───── MATERIAL SUPPLIED ─────
Lemma sub_c1_not_positive (x : spec_float) :
  not_positive x = true -> not_positive (PyFloat.sub x PyFloat.c1) = true.
Proof.
  destruct x as [s|s| |s m e]; simpl; try done.
  intros ->. unfold PyFloat.sub, PyFloat.c1, SFsub.
  set (ez := Z.min e (-52)).
  destruct (shl_align m e ez) as [a ?],
           (shl_align 4503599627370496 (-52) ez) as [b ?].
  cbn [fst cond_Zopp]. change (- Z.pos a - Z.pos b) with (Z.neg (a + b)).
  unfold binary_normalize, binary_round.
  destruct (shl_align _ _ _) as [mz ez']. apply round_aux_not_positive.
Qed.

Lemma not_positive_compare_int (f : spec_float) (z : Z) :
  not_positive f = true -> 0 < z -> PyFloat.compare_int f z <> Some Gt.
Proof.
  intros Hf Hz.
  destruct f as [s|s| |s m e]; unfold PyFloat.compare_int; cbn in Hf.
  - assert ((0 ?= z) = Lt) as -> by (by apply Z.compare_lt_iff). done.
  - by rewrite Hf.
  - done.
  - rewrite Hf. cbn [cond_Zopp]. destruct (0 <=? e) eqn:He.
    + assert ((- Z.pos m * 2 ^ e ?= z) = Lt) as ->; [|done].
      apply Z.compare_lt_iff. apply Z.leb_le in He.
      pose proof (Z.pow_pos_nonneg 2 e). nia.
    + assert ((- Z.pos m ?= z * 2 ^ (- e)) = Lt) as ->; [|done].
      apply Z.compare_lt_iff. apply Z.leb_gt in He.
      pose proof (Z.pow_pos_nonneg 2 (- e)). nia.
Qed.

(** A pollingInterval that is not positive gives the floor, whenever
    its conversion to a float does not overflow. *)
Lemma interval_sec_of_neg (p : Z) (x : spec_float) :
  p <= 0 -> PyFloat.of_int p = inr x -> interval_sec_of p = inr (PyInt 1).
Proof.
  intros Hp Hx. unfold interval_sec_of. rewrite Hx. cbn.
  assert (not_positive x = true) as Hn.
  { unfold PyFloat.of_int in Hx. destruct (PyFloat.is_infinity _); [done|].
    injection Hx as <-. by apply of_Z_not_positive. }
  apply div_c1000_not_positive, sub_c1_not_positive in Hn.
  unfold py_max, py_gt.
  pose proof (not_positive_compare_int _ 1 Hn ltac:(lia)) as Hc.
  destruct (PyFloat.compare_int _ 1) as [[]|]; done.
Qed.

(** *** The conversion of a 53-bit integer is exact, so it cannot overflow *)

Lemma digits2_pos_iter (m k : positive) :
  digits2_pos (Pos.iter xO m k) = (digits2_pos m + k)%positive.
Proof.
  induction k as [|k IH] using Pos.peano_ind.
  - cbn. by rewrite Pos.add_1_r.
  - rewrite Pos.iter_succ. cbn. rewrite IH. lia.
Qed.

Lemma digits2_pos_lower (m : positive) :
  2 ^ (Z.pos (digits2_pos m) - 1) <= Z.pos m.
Proof.
  induction m as [m IH|m IH|]; cbn [digits2_pos]; [| |done].
  - replace (Z.pos (Pos.succ (digits2_pos m)) - 1)
      with (Z.succ (Z.pos (digits2_pos m) - 1)) by lia.
    rewrite Z.pow_succ_r by lia. lia.
  - replace (Z.pos (Pos.succ (digits2_pos m)) - 1)
      with (Z.succ (Z.pos (digits2_pos m) - 1)) by lia.
    rewrite Z.pow_succ_r by lia. lia.
Qed.

Lemma digits2_pos_small (m : positive) :
  Z.pos m < 2 ^ 53 -> Z.pos (digits2_pos m) <= 53.
Proof.
  intros Hm. pose proof (digits2_pos_lower m) as Hl.
  destruct (Z.le_gt_cases (Z.pos (digits2_pos m)) 53) as [|Hgt]; [done|].
  exfalso. assert (2 ^ 53 <= 2 ^ (Z.pos (digits2_pos m) - 1)).
  { apply Z.pow_le_mono_r; lia. }
  lia.
Qed.

Lemma round_aux_canonical (s : bool) (mz : positive) (ez : Z) :
  Z.pos (digits2_pos mz) = 53 -> -1074 <= ez <= 971 ->
  binary_round_aux prec emax s (Z.pos mz) ez loc_Exact = S754_finite s mz ez.
Proof.
  intros Hd He.
  assert (shr_fexp prec emax (Z.pos mz) ez loc_Exact
          = ({| shr_m := Z.pos mz; shr_r := false; shr_s := false |}, ez)) as Hs.
  { unfold shr_fexp, fexp, emin. cbn [Zdigits2 shr_record_of_loc]. rewrite Hd.
    replace (Z.max (53 + ez - prec) (3 - emax - prec) - ez) with 0
      by (unfold prec, emax; lia).
    reflexivity. }
  unfold binary_round_aux. rewrite Hs.
  cbn [shr_m loc_of_shr_record round_nearest_even].
  rewrite Hs. cbn [shr_m].
  assert ((ez <=? emax - prec) = true) as ->; [|done].
  apply Z.leb_le. unfold prec, emax. lia.
Qed.

Lemma binary_round_small (s : bool) (m : positive) :
  Z.pos m < 2 ^ 53 ->
  exists mz ez, binary_round prec emax s m 0 = S754_finite s mz ez.
Proof.
  intros Hm. pose proof (digits2_pos_small m Hm) as Hd.
  unfold binary_round, shl_align, fexp, emin.
  replace (Z.max (Z.pos (digits2_pos m) + 0 - prec) (3 - emax - prec) - 0)
    with (Z.pos (digits2_pos m) - 53) by (unfold prec, emax; lia).
  replace (Z.max (Z.pos (digits2_pos m) + 0 - prec) (3 - emax - prec))
    with (Z.pos (digits2_pos m) - 53) by (unfold prec, emax; lia).
  destruct (Z.pos (digits2_pos m) - 53) as [|k|k] eqn:Ek; [|lia|].
  - eexists _, _. apply round_aux_canonical; lia.
  - eexists _, _. rewrite <- Ek. apply round_aux_canonical; [|lia].
    rewrite digits2_pos_iter. lia.
Qed.

Lemma of_int_exact (z : Z) : exact_int z -> exists f, PyFloat.of_int z = inr f.
Proof.
  intros Hz. unfold exact_int in Hz.
  unfold PyFloat.of_int, PyFloat.of_Z, binary_normalize.
  destruct z as [|m|m].
  - by eexists.
  - destruct (binary_round_small false m) as (mz & ez & ->); [lia|]. by eexists.
  - destruct (binary_round_small true m) as (mz & ez & ->); [lia|]. by eexists.
Qed.

Lemma interval_sec_of_exact (z : Z) :
  exact_int z -> exists v, interval_sec_of z = inr v.
Proof.
  intros (f & Hf)%of_int_exact. unfold interval_sec_of. rewrite Hf. by eexists.
Qed.

(** *** Tables *)

Lemma interval_floor_table :
  forallb (fun p => bool_decide (interval_sec_of p = inr (PyInt 1))) floor_range = true.
Proof. vm_compute. reflexivity. Qed.

Lemma interval_sec_of_small (p : Z) :
  0 <= p <= 2000 -> interval_sec_of p = inr (PyInt 1).
Proof.
  intros Hp. pose proof interval_floor_table as H.
  rewrite forallb_forall in H.
  eapply bool_decide_eq_true_1, H, list_elem_of_In, elem_of_seqZ. lia.
Qed.

Lemma interval_whole_seconds_table :
  forallb (fun k => match interval_sec_of (1000 * k) with
                    | inr v => py_eq v (PyInt (Z.max 1 (k - 1)))
                    | inl _ => false
                    end) hour_seconds = true.
Proof. vm_compute. reflexivity. Qed.

Lemma interval_sec_of_whole_seconds (k : Z) :
  0 <= k <= 3600 ->
  exists v, interval_sec_of (1000 * k) = inr v
            /\ py_eq v (PyInt (Z.max 1 (k - 1))) = true.
Proof.
  intros Hk. pose proof interval_whole_seconds_table as H.
  rewrite forallb_forall in H. specialize (H k).
  destruct (interval_sec_of (1000 * k)) as [e|v].
  - exfalso. cut (false = true); [done|].
    apply H, list_elem_of_In, elem_of_seqZ. lia.
  - exists v. split; [done|]. apply H, list_elem_of_In, elem_of_seqZ. lia.
Qed.

Lemma all_from_spec (f : Z -> bool) (lo : Z) (n : nat) (p : Z) :
  all_from f lo n = true -> lo <= p < lo + Z.of_nat n -> f p = true.
Proof.
  revert lo. induction n as [|n IH]; intros lo; cbn [all_from]; [lia|].
  intros [Hlo Hrest]%andb_true_iff Hp.
  destruct (Z.eq_dec p lo) as [->|Hne]; [done|].
  apply (IH (lo + 1)); [done|lia].
Qed.

Lemma interval_rounding_table :
  all_from (fun p => match interval_sec_of p with
                     | inr v => within_rounding p v
                     | inl _ => false
                     end) 0 (Z.to_nat 10001) = true.
Proof. vm_compute. reflexivity. Qed.

Lemma interval_sec_of_rounding (p : Z) :
  0 <= p <= 10000 ->
  exists v, interval_sec_of p = inr v /\ within_rounding p v = true.
Proof.
  intros Hp.
  pose proof (all_from_spec _ 0 _ p interval_rounding_table ltac:(lia)) as H.
  cbn beta in H. destruct (interval_sec_of p) as [e|v]; [done|]. by exists v.
Qed.

(** ** Running programs *)

Section Properties.

Variable pub_reply : nat -> reply.
Variable sub_reply : nat -> reply.

Abbreviation run := (run pub_reply sub_reply).

Lemma run_bind {A B : Type} (p : prog A) (f : A -> prog B) (w : world) :
  run (p ≫= f) w
  = match run p w with
    | (inr a, w') => run (f a) w'
    | (inl e, w') => (inl e, w')
    end.
Proof.
  revert w. induction p as [a|e|t k IH|t v k IH|t v k IH|t k IH|l k IH];
    intros w; cbn; try done; apply IH.
Qed.

Lemma run_lift {A : Type} (r : exn + A) (w : world) : run (lift r) w = (r, w).
Proof. by destruct r. Qed.

Lemma run_set_value (t v : string) (w : world) :
  run (set_value t v) w = (inr tt, with_store w (store_set (actuator_values w) t v)).
Proof. reflexivity. Qed.

Lemma entry_of_eq (client_id : string) (p : pin) :
  entry_of client_id p
  = match interval_sec_of (default 30000 (pollingInterval p)) with
    | inl e => inl e
    | inr iv => inr {| topic := set_topic client_id p; interval := iv;
                       last_sent := PyInt 0 |}
    end.
Proof. unfold entry_of. by destruct (interval_sec_of _). Qed.

(** The schedule [auto_publisher] builds is the list of the entries of
    the actuator pins, or the first exception their intervals raise. *)
Lemma run_build_actuators_result (client_id : string) (pins : list pin)
    (acts : list entry) (w : world) :
  (run (build_actuators client_id pins acts) w).1
  = (es ← mapM (entry_of client_id) (actuator_pins pins); mret (acts ++ es)%list).
Proof.
  revert acts w. induction pins as [|p pins IH]; intros acts w.
  - cbn. by rewrite app_nil_r.
  - cbn [build_actuators actuator_pins List.filter].
    destruct (is_actuator_mode (mode p)) eqn:Hm; [|apply IH].
    rewrite run_bind, run_set_value, run_bind, run_lift.
    fold (actuator_pins pins). cbn [mapM]. rewrite (entry_of_eq client_id p).
    destruct (interval_sec_of _) as [e|iv]; [reflexivity|].
    cbn. rewrite IH.
    destruct (mapM _ _) as [e|es]; [reflexivity|].
    cbn. by rewrite <- app_assoc.
Qed.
─────
Start at the first line of the data above. Stop after the line containing "- assert ((0", reproducing each line exactly and adding nothing.

Lemma sub_c1_not_positive (x : spec_float) :
  not_positive x = true -> not_positive (PyFloat.sub x PyFloat.c1) = true.
Proof.
  destruct x as [s|s| |s m e]; simpl; try done.
  intros ->. unfold PyFloat.sub, PyFloat.c1, SFsub.
  set (ez := Z.min e (-52)).
  destruct (shl_align m e ez) as [a ?],
           (shl_align 4503599627370496 (-52) ez) as [b ?].
  cbn [fst cond_Zopp]. change (- Z.pos a - Z.pos b) with (Z.neg (a + b)).
  unfold binary_normalize, binary_round.
  destruct (shl_align _ _ _) as [mz ez']. apply round_aux_not_positive.
Qed.

Lemma not_positive_compare_int (f : spec_float) (z : Z) :
  not_positive f = true -> 0 < z -> PyFloat.compare_int f z <> Some Gt.
Proof.
  intros Hf Hz.
  destruct f as [s|s| |s m e]; unfold PyFloat.compare_int; cbn in Hf.
  - assert ((0 ?= z) = Lt) as -> by (by apply Z.compare_lt_iff). done.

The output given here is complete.